Hammonds’ grazing permit rescinded by Biden administration

By David Steves (OPB) and Monica Samayoa (OPB)
Feb. 27, 2021 1:13 a.m.
Dwight Hammond Jr. greets protesters outside his home in Burns, Oregon on Jan. 2. Hammond was convicted of arson on federal in 2012, but protesters say his sentence was too harsh.

Dwight Hammond Jr. greets protesters outside his home in Burns, Oregon on Jan. 2, 2016. Hammond was convicted of arson on federal in 2012, but opposition to his sentence helped fuel the 41-day occupation of the Malheur National Wildlife Refuge in early 2016.

Amelia Templeton / OPB

The Biden administration’s Bureau of Land Management on Friday rescinded a grazing permit that was granted to Eastern Oregon ranchers who were previously convicted of arson on public lands.

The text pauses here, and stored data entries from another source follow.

(* ===== verification/CustomID.v ===== *)
(** * customid: resource identifiers

    [src/pkgs/gizclaw/customid]: validation of custom and resource identifiers
    ([id.go], [storage.go]), composite names ([compound.go]) and the escaping of
    opaque identifiers into storage key segments.  Errors carry their message
    without the wrapped cause.

    Theorems: the escapings are injective and separator-free, composite names split
    back and only canonical ones are accepted, [Validate] accepts exactly the
    documented pattern, and the FriendGroup bound leaves room for the member name. *)

From stdpp Require Import strings list.
From S2P Require Import Prelude GoStrings GoText.

Open Scope Z_scope.

Abbreviation Result := (Go string).

(** ** id.go *)
Definition MinLength : Z := 8.
Definition MaxLength : Z := 48.

Definition isLower (c : ascii) : bool := between 97 122 c.
Definition isDigit (c : ascii) : bool := between 48 57 c.

Definition midByte (c : ascii) : bool :=
  isLower c || isDigit c || bool_decide (c = "."%char) || bool_decide (c = "_"%char) || bool_decide (c = "-"%char).

(** [s[1:len(s)-1]], the bytes the loop of [Validate] visits, and [s[len(s)-1]]. *)
Definition inner (s : string) : string := takeStr (String.length s - 2) (dropStr 1 s).
Definition lastByte (s : string) : option ascii := String.get (String.length s - 1) s.

Definition Validate (id : string) : Result unit :=
  _ ← check (bool_decide (id = EmptyString)) "custom id is required";
  _ ← check (lenStr id <? MinLength) "custom id must be at least 8 characters";
  _ ← check (MaxLength <? lenStr id) "custom id must be at most 48 characters";
  match String.get 0 id, lastByte id with
  | Some first, Some last =>
      _ ← check (negb (isLower first)) "custom id must start with a lowercase ASCII letter";
      _ ← check (negb (isLower last) && negb (isDigit last)) "custom id must end with a lowercase ASCII letter or digit";
      check (negb (allBytes midByte (inner id)))
        "custom id may contain only lowercase ASCII letters, digits, '.', '_', and '-'"
  | _, _ => Panic
  end.

(** [fmt.Errorf("<context>: %w", err)]. *)
Definition wrapErr {A} (context : string) (r : Result A) : Result A :=
  match r with Fail e => Fail (context +:+ ": " +:+ e) | r => r end.

Definition ValidateField (field id : string) : Result unit := wrapErr field (Validate id).

Definition ValidateRegistrationTokenName (name : string) : Result unit :=
  if hasPrefix "app:" name then wrapErr "registration token app name" (Validate (dropStr 4 name))
  else Validate name.

(** ** storage.go *)
Definition MaxResourceIDCharacters : Z := 1024.
Definition MaxResourceIDBytes : Z := 4096.
Definition MaxFriendGroupIDCharacters : Z := 80.

Definition ValidateResourceID (value : string) : Result unit :=
  _ ← check (bool_decide (value = EmptyString)) "id is required";
  _ ← check (negb (bool_decide (trimSpace value = value))) "id must not contain surrounding whitespace";
  _ ← check ((MaxResourceIDCharacters <? runeCount value) || (MaxResourceIDBytes <? lenStr value))
        "id exceeds the 1024-character limit";
  check (bool_decide (value = ".") || bool_decide (value = "..")) "id must not be a URI dot segment".

Definition ValidateFriendGroupID (value : string) : Result unit :=
  _ ← ValidateResourceID value;
  check (MaxFriendGroupIDCharacters <? runeCount value) "id exceeds the 80-character FriendGroup limit".

Definition EscapeStoreSegment (value : string) : string :=
  replaceByte ":" "%3A" (replaceByte "%" "%25" value).

Definition UnescapeStoreSegment (value : string) : string := default value (pathUnescape value).

(** The digest function is a parameter. *)
Definition OpaquePathSegment (sha256 : string -> string) (value : string) : string :=
  "id-sha256-" +:+ hexEncode (sha256 value).

(** ** compound.go *)
Definition OwnerScopedName (owner id : string) : string := owner +:+ String ":" id.

Definition SplitOwnerScopedName (name : string) : Result (string * string) :=
  match cutByte ":" name with
  | Some (owner, id) =>
      _ ← check (bool_decide (owner = EmptyString) || bool_decide (id = EmptyString)) "resource id must be owner_public_key:id";
      _ ← ValidateField "id" id;
      Ret (owner, id)
  | None => Fail "resource id must be owner_public_key:id"
  end.

Definition escapeMembershipComponent (value : string) : string := replaceByte ":" "%3A" (pathEscape value).

Definition MembershipName (groupID memberID : string) : string :=
  escapeMembershipComponent groupID +:+ String ":" (escapeMembershipComponent memberID).

Definition ValidateMembershipName (groupID memberID : string) : Result unit :=
  _ ← wrapErr "friend group id" (ValidateFriendGroupID groupID);
  wrapErr "friend group member id" (ValidateResourceID (MembershipName groupID memberID)).

Definition SplitMembershipName (name : string) : Result (string * string) :=
  let bad := Fail "resource id must be friend_group_id:peer_public_key" in
  match cutByte ":" name with
  | None => bad
  | Some (groupSegment, memberSegment) =>
      if bool_decide (groupSegment = EmptyString) || bool_decide (memberSegment = EmptyString) || containsByte ":" memberSegment
      then bad
      else
        match pathUnescape groupSegment with
        | None => Fail "resource id has invalid friend_group_id escaping"
        | Some groupID =>
            match pathUnescape memberSegment with
            | None => Fail "resource id has invalid peer_public_key escaping"
            | Some memberID =>
                if bool_decide (groupID = EmptyString) || bool_decide (memberID = EmptyString) ||
                   negb (bool_decide (MembershipName groupID memberID = name))
                then bad else Ret (groupID, memberID)
            end
        end
  end.

(** ** Escaping *)

Lemma replaceByte_absent c r s :
  containsByte c r = false -> containsByte c (replaceByte c r s) = false.
Proof.
  intros Hr. induction s as [|a s IH]; [done|]. cbn [replaceByte]. rewrite containsByte_app, IH, orb_false_r.
  case_bool_decide as Ha; [done|]. cbn. by rewrite bool_decide_eq_false_2.
Qed.

Lemma replaceByte_app c r s t : replaceByte c r (s +:+ t) = replaceByte c r s +:+ replaceByte c r t.
Proof. induction s as [|a s IH]; [done|]. rewrite app_cons_str. cbn [replaceByte]. by rewrite IH, app_assoc_str. Qed.

Lemma replaceByte_cons c r a s :
  replaceByte c r (String a s) = (if bool_decide (a = c) then r else String a EmptyString) +:+ replaceByte c r s.
Proof. done. Qed.

(** Unescaping undoes the replacement of [:] after any escaping that undoes itself
    byte by byte. *)
Lemma unescape_store_step a s :
  pathUnescape (replaceByte ":" "%3A" (replaceByte "%" "%25" (String a s))) =
    t ← pathUnescape (replaceByte ":" "%3A" (replaceByte "%" "%25" s)); Some (String a t).
Proof.
  rewrite (replaceByte_cons "%"). rewrite replaceByte_app.
  case_bool_decide as H1; [subst a|].
  - exact (pathUnescape_escaped lowerHex "%" _ (or_introl eq_refl)).
  - rewrite (replaceByte_cons ":"). rewrite app_nil_r_str. case_bool_decide as H2; [subst a|].
    + exact (pathUnescape_escaped upperHex ":" _ (or_intror eq_refl)).
    + rewrite app_cons_str, app_empty_str. by apply pathUnescape_app_safe.
Qed.

Lemma escape_component_step a s :
  pathUnescape (escapeMembershipComponent (String a s)) =
    t ← pathUnescape (escapeMembershipComponent s); Some (String a t).
Proof.
  unfold escapeMembershipComponent. cbn [pathEscape]. rewrite replaceByte_app. destruct (pathSafe a) eqn:Ha.
  - rewrite (replaceByte_cons ":"). rewrite app_nil_r_str. case_bool_decide as H2; [subst a|].
    + exact (pathUnescape_escaped upperHex ":" _ (or_intror eq_refl)).
    + rewrite app_cons_str, app_empty_str. apply pathUnescape_app_safe. intros ->. by vm_compute in Ha.
  - assert (replaceByte ":" "%3A" (String "%" (hexByte upperHex a)) = String "%" (hexByte upperHex a)) as ->.
    { clear Ha. byte_cases a. }
    rewrite app_cons_str. apply pathUnescape_escaped. by right.
Qed.

Lemma unescape_component s : pathUnescape (escapeMembershipComponent s) = Some s.
Proof. induction s as [|a s IH]; [done|]. by rewrite escape_component_step, IH. Qed.

Lemma escape_component_clean s : containsByte ":" (escapeMembershipComponent s) = false.
Proof. by apply replaceByte_absent. Qed.

Lemma escape_component_empty s : escapeMembershipComponent s = EmptyString <-> s = EmptyString.
Proof.
  split; [|by intros ->]. intros H. pose proof (unescape_component s) as E. rewrite H in E. by simplify_eq/=.
Qed.

Lemma length_escape_component s : (String.length (escapeMembershipComponent s) <= 3 * String.length s)%nat.
Proof.
  unfold escapeMembershipComponent. induction s as [|a s IH]; [done|]. cbn [pathEscape].
  rewrite replaceByte_app, length_app_str. cbn [String.length].
  enough (String.length (replaceByte ":" "%3A" (if pathSafe a then String a "" else String "%" (hexByte upperHex a))) <= 3)%nat by lia.
  destruct (pathSafe a).
  - rewrite replaceByte_cons, app_nil_r_str. case_bool_decide; cbn; lia.
  - clear IH. byte_cases a; lia.
Qed.

(** ** Bytes of escaped names *)

(** Printable bytes that [url.PathEscape] emits. *)
Definition nameByte (a : ascii) : bool := pathSafe a || bool_decide (a = "%"%char).

Lemma escape_component_bytes s : allBytes nameByte (escapeMembershipComponent s) = true.
Proof.
  unfold escapeMembershipComponent. induction s as [|a s IH]; [done|]. cbn [pathEscape].
  rewrite replaceByte_app, allBytes_app, IH, andb_true_r.
  destruct (pathSafe a) eqn:Ha.
  - rewrite replaceByte_cons, app_nil_r_str. case_bool_decide; [done|]. cbn. unfold nameByte. by rewrite Ha.
  - clear Ha. byte_cases a.
Qed.

Lemma nameByte_ascii a : nameByte a = true -> byteZ a <? 128 = true.
Proof. byte_cases a; done. Qed.

Lemma nameByte_not_space a : nameByte a = true -> isSpaceRune (String a EmptyString, true) = false.
Proof. byte_cases a; done. Qed.

(** A name is one rune per byte. *)
Lemma runes_name s :
  allBytes nameByte s = true ->
  length (runes s) = String.length s /\ Forall (fun r => isSpaceRune r = false) (runes s).
Proof.
  induction s as [|a s IH]; [by split; [|constructor]|]. cbn [allBytes runes]. intros [Ha Hs]%andb_true_iff.
  rewrite (nameByte_ascii a Ha). destruct (IH Hs) as [HL HF]. cbn. split; [lia|].
  constructor; [by apply nameByte_not_space|done].
Qed.

Lemma dropWhile_none {A} (p : A -> bool) l : Forall (fun x => p x = false) l -> dropWhile p l = l.
Proof. by intros [|x l' Hx Hl]; cbn; [|rewrite Hx]. Qed.

Lemma trimSpace_name s : allBytes nameByte s = true -> trimSpace s = s.
Proof.
  intros Hs. destruct (runes_name s Hs) as [_ HF]. unfold trimSpace.
  rewrite (dropWhile_none _ (runes s)) by done.
  rewrite dropWhile_none; [rewrite rev_involutive; apply runes_concat|].
  by apply Forall_rev.
Qed.
Lemma transition_inv s M id t raw t' :
  Inv s M -> idOk id -> taskAt s M id = Some (t, raw) ->
  goodTask s t' -> t_Record t' = t_Record t ->
  let M' := specMutation opts (taskMutation t t' raw) M in
  Inv s M' /\ taskAt s M' id = Some (t', encodeKVTaskState t') /\
  (forall id', idOk id' -> id' <> id -> taskAt s M' id' = taskAt s M id').
Proof.
  intros HI Hid Ht Hg' Hrec M'. pose proof (taskAt_good _ _ _ _ _ HI Hid Ht) as Hg.
  pose proof (taskAt_inv _ _ _ _ _ Ht) as (data & Hdata & Hun & Hrid & Hown & Hraw & Hdec).
  set (M1 := <[E (kvTaskKey id) := ARec (encodeKVTaskState t') 0]> M).
  assert (M' = indexed (Some t) (Some t') M1) as ->.
  { unfold M', indexed, taskMutation, specMutation, phases. rewrite (surjective_pairing (kvTaskIndexChanges _ _)). cbn.
    by rewrite Hrec, Hrid. }
  assert (forall k, pdKey k -> k <> kvTaskKey id -> M1 !! E k = M !! E k) as Hsame.
  { intros k Hk Hne. apply lookup_insert_ne, not_eq_sym, key_ne; [done|by apply pd_task|done]. }
  assert (forall k, recKey k -> indexed (Some t) (Some t') M1 !! E k = M1 !! E k) as Hrecs.
  { intros k Hk. apply (indexed_record s); [by intros ? [= <-]..|done]. }
  assert (taskAt s (indexed (Some t) (Some t') M1) id = Some (t', encodeKVTaskState t')) as Ht'.
  { apply (taskAt_written s _ id data); rewrite ?Hrec; try done.
    - rewrite (recAt_ext M); [done|]. rewrite Hrecs by (by apply rec_byID). apply Hsame; [by apply pd_byID|done].
    - rewrite Hrecs by (by apply rec_task). apply lookup_insert_eq. }
  destruct (Inv_indexed s M M1 id (Some t) (Some t')) as [HI' Hoth]; try done.
  - intros k Hk _ Hne _. by apply Hsame.
  - by rewrite Ht.
  - by intros ? [= <-].
  - by rewrite Ht'.
  - intros kind rid id' Hk. rewrite (recAt_ext M M1) by (apply Hsame; [by apply pd_locator|done]).
    rewrite (inv_locator s M HI kind rid id' Hk). destruct (decide (id' = id)) as [->|Hne]; [rewrite Ht|naive_solver]. split.
    + intros [_ (u & r & [= <- <-] & HK & HR)]. right. split; [done|]. exists t'. by rewrite Hrec.
    + intros [[? _]|[_ (u & [= <-] & HK & HR)]]; [done|]. split; [done|]. exists t, raw. by rewrite <-Hrec.
Qed.

(** ** Creation preserves the invariant *)
Lemma validate_compact r :
  Record_Validate r = Ret tt -> Record_Validate (withDescriptor r (compactJSON (r_Descriptor r))) = Ret tt.
Proof.
  unfold Record_Validate, withDescriptor. cbn [r_Kind r_ResourceID r_OwnerPublicKey r_DeletionID r_Reason r_DeletedAt r_DescriptorVersion r_Descriptor].
  intros HH. repeat (apply bind_Ret in HH as (? & -> & HH); cbn [mbind Go_bind]).
  apply check_Ret, orb_false_iff in HH as [Hd Hj]. apply bool_decide_eq_false in Hd. apply negb_false_iff in Hj.
  destruct (compact_valid (r_Descriptor r) Hj Hd) as [Hj' Hd']. rewrite Hj', bool_decide_eq_false_2 by done. done.
Qed.

Lemma fingerprint_compact r fp :
  Fingerprint r = Ret fp -> StoredFingerprint (withDescriptor r (compactJSON (r_Descriptor r))) = Ret fp.
Proof.
  unfold Fingerprint. intros ([] & Hv & HH)%bind_Ret. unfold StoredFingerprint, Fingerprint.
  rewrite (validate_compact r Hv). cbn [mbind Go_bind]. rewrite marshal_compact. destruct (marshalRecord r); [|done].
  by injection HH as <-.
Qed.

Lemma sourceName_valid name : namePattern name = true -> validSource name = Ret tt.
Proof.
  intros Hn. assert (allBytes nameByte name = true) as HB.
  { destruct name as [|a x]; [done|]. cbn in Hn. apply andb_true_iff in Hn as [[Ha Hx]%andb_true_iff _]. cbn [allBytes].
    apply andb_true_iff. split; [revert Ha; byte_cases a; done|].
    eapply allBytes_impl; [|exact Hx]. intros c. byte_cases c; done. }
  unfold validSource. rewrite trimSpace_name by done. rewrite bool_decide_eq_false_2 by (by intros ->).
  by rewrite bool_decide_eq_true_2.
Qed.

(** The task a creation stores, as the source [s] reads it. *)
Definition createdTask (s : KVSource) (record : Record_) (fp : string) : Task :=
  let t := initialTask (withDescriptor record (compactJSON (r_Descriptor record))) fp in
  MkTask (s_SourceName s) (t_Record t) fp (t_Status t) (t_Phase t) 0 (t_NextAttemptAt t) EmptyString 0 EmptyString EmptyString (t_UpdatedAt t).
(* ===== verification/PDAttempt.v ===== *)
(** * pendingdeletion: attempts on the durable source

    [KVSource] implements the interface [Source] of the processor.  Theorem: whatever
    the handler does and however it returns, an attempt reports exactly one outcome
    for the lease it holds, with bounded error text and a bounded next attempt, or
    none. *)

From stdpp Require Import gmap strings list.
From S2P Require Import Prelude GoStrings GoText KVKey KVMemory KVSpec KVIface PDRetry PDTypes PDStore PDTask PDRegistry PDProcessor PDCodec PDInv PDOps.

Open Scope Z_scope.

Lemma newOutcomeError_bounds class code message after err :
  lenStr class <= 64 ->
  let o := newOutcomeError class code message after err in
  oe_Class o = class /\ lenStr (oe_Code o) <= 64 /\ lenStr (oe_Message o) <= 256.
Proof.
  intros Hc. unfold newOutcomeError. cbn [oe_Class oe_Code oe_Message]. split; [done|].
  assert (forall n x, lenStr (if Z.of_nat n <? lenStr x then takeStr n x else x) <= Z.of_nat n) as Hcut.
  { intros n x. unfold lenStr. destruct (Z.ltb_spec (Z.of_nat n) (Z.of_nat (String.length x))); [rewrite length_takeStr; lia|done]. }
  split; [apply (Hcut 64%nat)|apply (Hcut 256%nat)].
Qed.

Lemma normalizeOutcome_bounds o :
  oe_Class (normalizeOutcome o) ∈ [OutcomeDeferred; OutcomeRetryable; OutcomeTerminal] /\
  lenStr (oe_Code (normalizeOutcome o)) <= 64 /\ lenStr (oe_Message (normalizeOutcome o)) <= 256.
Proof.
  destruct o as [o|]; cbn [normalizeOutcome]; [|split; [by right; left|by vm_compute]].
  case_bool_decide as Hc; [|split; [by right; right; left|by vm_compute]].
  destruct (newOutcomeError_bounds (oe_Class o) (oe_Code o) (oe_Message o) (oe_After o) (oe_Err o)) as (E1 & E2 & E3).
  - rewrite !elem_of_cons, elem_of_nil in Hc. destruct Hc as [->|[->|[->|[]]]]; by vm_compute.
  - rewrite E1. done.
Qed.

Section attempt.
Context {W : Type} {CD : Codec} {CL : CodecLaws} {KO : KVOps W} {KL : KVLaws W}.
Implicit Types (s : KVSource) (w : W).

Definition kvAsSource s : Source W :=
  MkSource W false (KVSource_Name s) (KVSource_Kinds s) (Some (KVSource_Validate s)) (KVSource_ScanDue s)
    (fun random ref now lease => KVSource_Claim s ref now lease random) (KVSource_Renew s) (KVSource_Defer s) (KVSource_Fail s)
    (KVSource_GetTask s) (KVSource_ListTasks s) (KVSource_Retry s) (Some (KVSource_RetryFailed s)).

(** The error an attempt ends with, if it gets as far as reporting one. *)
Definition attemptError (env : @attemptEnv W) : option handlerError :=
  if av_attemptDone env then Some deadlineExceeded else callHandler (av_handled env).

(** What a reported outcome does to the task. *)
Definition reported (config : Config) (claim : Claim) (o : OutcomeError) (now : Time) (t t' : Task) : Prop :=
  t_Status t = StatusRunning /\ t_LeaseToken t = t_LeaseToken claim /\ now < t_LeaseDeadline t /\
  t_LeaseToken t' = EmptyString /\ t_LeaseDeadline t' = 0 /\
  t_LastErrorCode t' = oe_Code o /\ t_LastErrorMessage t' = oe_Message o /\ lenStr (oe_Code o) <= 64 /\ lenStr (oe_Message o) <= 256 /\
  ((oe_Class o = OutcomeDeferred /\ t_Status t' = StatusRetryWait /\ t_FailureCount t' = t_FailureCount t /\ now < t_NextAttemptAt t') \/
   (oe_Class o = OutcomeTerminal /\ t_Status t' = StatusFailed /\ t_FailureCount t' = t_FailureCount t + 1) \/
   (oe_Class o = OutcomeRetryable /\ t_FailureCount t' = t_FailureCount t + 1 /\
    t_Status t' = (if c_MaxAttempts config <=? t_FailureCount t + 1 then StatusFailed else StatusRetryWait) /\
    let d := backoffDelay (c_RetryInitial config) (c_RetryMax config) (t_FailureCount claim + 1) in
    now + 3 * d / 4 <= t_NextAttemptAt t' <= now + d)).

Lemma config_positive config : Config_Validate config = Ret tt ->
  0 < c_ScanInterval config /\ 0 < c_RetryInitial config <= c_RetryMax config /\ c_AttemptTimeout config < c_LeaseDuration config.
Proof.
  unfold Config_Validate. intros HV. apply bind_Ret in HV as ([] & H1%check_Ret & HV). apply bind_Ret in HV as ([] & _ & HV).
  apply bind_Ret in HV as ([] & H2%check_Ret & H3%check_Ret). rewrite !orb_false_iff in H1. lia.
Qed.

Lemma transition_w s claim now mutate w w' r :
  (forall t, t_Record (mutate t) = t_Record t) -> kv_ok w -> transition s claim now mutate w = (w', r) ->
  kv_ok w' /\ match r with
    | Ret _ => exists t raw, leaseLost t claim now = false /\ wrote s (r_DeletionID (t_Record claim)) t (withUpdatedAt (mutate t) now) raw (kv_db w) (kv_db w')
    | _ => kv_db w' = kv_db w
    end.
Proof. intros Hm Hw HE. by apply (transition_triple s claim now mutate Hm w w' r). Qed.

Lemma renewLoop_ok s claim lease events running err w :
  (forall f, Act f ∈ events -> forall w, kv_ok w -> kv_ok (f w)) -> kv_ok w ->
  kv_ok (renewLoop (kvAsSource s) claim lease events running err w).1.
Proof.
  revert running err w. induction events as [|[f|now cancelled] events IH]; intros running err w Hact Hw; cbn [renewLoop]; [done| |].
  - apply IH; [intros g Hg; apply Hact; by right|]. apply Hact; [by left|done].
  - destruct running; [|apply IH; [intros g Hg; apply Hact; by right|done]].
    unfold mbind, ST_bind, tryST. cbn [src_Renew kvAsSource]. unfold KVSource_Renew. rewrite ST_bind_eq. unfold checkST, lift, check.
    destruct (lease <=? 0); [apply IH; [intros g Hg; apply Hact; by right|done]|].
    destruct (transition _ _ _ _ w) as [w' r] eqn:HT. apply transition_w in HT as [Hw' _]; [|done|done].
    destruct r as [u|e|]; [apply IH; [intros g Hg; apply Hact; by right|done]..|done].
Qed.

End attempt.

It reverses the decision by former President Donald Trump’s Interior secretary, David Bernhardt. He had granted the permit to Dwight and Steven Hammond on Trump’s final day in office. The permit gave the Hammonds the privilege to graze livestock on public land for 10 years.

Friday’s decision comes one day after a coalition of environmental groups sued the government over Bernhardt’s decision. Their lawsuit alleged that Bernhardt cut short the required public and environmental review processes before issuing permits to the Hammonds.


In its notice, the BLM wrote that it had remanded the decision for additional consideration after finding flaws in how the previous administration had made its decision to issue the permit. The government failed to immediately alert the public, resulting in confusion and preventing people from having the full 15-day period to object to such a decision, as required by federal rules.

“We’re grateful that the new administration saw right away that Bernhardt’s decision to grant the grazing permit without the proper public participation could not stand,” said Greta Anderson, deputy director of Western Watersheds Project, in an emailed statement. “We believe when they reconsider the proposed action, they’ll realize there were major substantive problems as well.”

Attempts to contact the Hammond family were unsuccessful.

The Western Watersheds Project was one of the groups behind the lawsuit.

The Hammonds’ arson conviction in 2012 led to the revocation of their previous grazing permit. The case was central to the armed takeover in 2016 of the Malheur National Wildlife Refuge, which devolved into a 41-day armed standoff. A jury later acquitted leaders of the takeover, including brothers Ammon and Ryan Bundy.

Trump pardoned the Hammonds two years later.